(Stored data)
----------

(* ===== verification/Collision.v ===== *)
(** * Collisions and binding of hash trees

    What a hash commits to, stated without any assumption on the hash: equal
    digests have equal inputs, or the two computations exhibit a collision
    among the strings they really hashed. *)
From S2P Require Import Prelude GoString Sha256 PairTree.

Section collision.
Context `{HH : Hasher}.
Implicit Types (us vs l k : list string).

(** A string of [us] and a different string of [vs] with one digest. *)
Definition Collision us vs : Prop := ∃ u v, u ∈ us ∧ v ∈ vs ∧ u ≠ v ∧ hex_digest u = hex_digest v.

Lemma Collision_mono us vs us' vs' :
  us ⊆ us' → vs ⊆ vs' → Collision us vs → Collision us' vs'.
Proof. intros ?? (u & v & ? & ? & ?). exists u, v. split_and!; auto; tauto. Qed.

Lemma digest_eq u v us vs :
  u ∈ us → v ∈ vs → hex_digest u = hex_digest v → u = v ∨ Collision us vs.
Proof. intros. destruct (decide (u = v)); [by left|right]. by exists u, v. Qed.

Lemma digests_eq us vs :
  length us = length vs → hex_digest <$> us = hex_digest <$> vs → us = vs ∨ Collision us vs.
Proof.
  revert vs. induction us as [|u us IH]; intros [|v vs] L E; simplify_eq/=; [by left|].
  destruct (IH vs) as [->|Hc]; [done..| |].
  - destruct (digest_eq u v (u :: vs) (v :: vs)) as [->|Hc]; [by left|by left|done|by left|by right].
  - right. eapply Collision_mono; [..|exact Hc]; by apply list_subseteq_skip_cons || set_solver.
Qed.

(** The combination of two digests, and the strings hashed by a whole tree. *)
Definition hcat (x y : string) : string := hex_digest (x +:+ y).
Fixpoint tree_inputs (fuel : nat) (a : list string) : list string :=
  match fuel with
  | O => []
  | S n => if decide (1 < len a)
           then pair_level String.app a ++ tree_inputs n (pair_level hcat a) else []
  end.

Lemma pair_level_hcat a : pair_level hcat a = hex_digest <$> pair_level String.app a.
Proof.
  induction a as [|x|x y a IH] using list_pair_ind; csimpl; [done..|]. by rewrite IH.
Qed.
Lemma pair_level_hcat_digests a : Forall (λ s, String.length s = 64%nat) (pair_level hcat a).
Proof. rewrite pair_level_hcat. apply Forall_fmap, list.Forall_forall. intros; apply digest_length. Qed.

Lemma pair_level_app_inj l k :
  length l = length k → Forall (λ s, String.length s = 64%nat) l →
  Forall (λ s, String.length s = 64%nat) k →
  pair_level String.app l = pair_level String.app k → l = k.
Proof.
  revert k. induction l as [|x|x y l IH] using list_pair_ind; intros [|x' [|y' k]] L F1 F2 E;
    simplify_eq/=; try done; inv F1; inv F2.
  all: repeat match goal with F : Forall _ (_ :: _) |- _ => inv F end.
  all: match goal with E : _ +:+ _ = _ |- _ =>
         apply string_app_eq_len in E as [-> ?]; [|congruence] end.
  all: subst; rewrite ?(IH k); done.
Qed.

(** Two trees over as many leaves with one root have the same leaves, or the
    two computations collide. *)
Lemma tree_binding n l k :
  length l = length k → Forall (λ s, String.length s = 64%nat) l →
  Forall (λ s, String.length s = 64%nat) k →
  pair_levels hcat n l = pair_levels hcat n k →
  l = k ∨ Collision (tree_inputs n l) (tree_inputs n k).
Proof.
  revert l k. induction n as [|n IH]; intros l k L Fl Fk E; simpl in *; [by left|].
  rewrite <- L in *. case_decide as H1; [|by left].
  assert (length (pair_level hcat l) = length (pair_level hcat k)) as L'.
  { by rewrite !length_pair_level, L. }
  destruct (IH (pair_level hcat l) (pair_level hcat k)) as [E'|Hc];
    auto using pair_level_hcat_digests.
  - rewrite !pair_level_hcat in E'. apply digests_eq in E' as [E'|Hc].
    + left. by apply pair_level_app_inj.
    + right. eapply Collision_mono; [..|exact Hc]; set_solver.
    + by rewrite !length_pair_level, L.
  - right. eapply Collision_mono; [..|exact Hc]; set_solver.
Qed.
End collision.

----------

WORK INSTRUCTIONS: Whenever a line of the data includes "equal", copy that line.

ANSWER BOX:
    What a hash commits to, stated without any assumption on the hash: equal
    digests have equal inputs, or the two computations exhibit a collision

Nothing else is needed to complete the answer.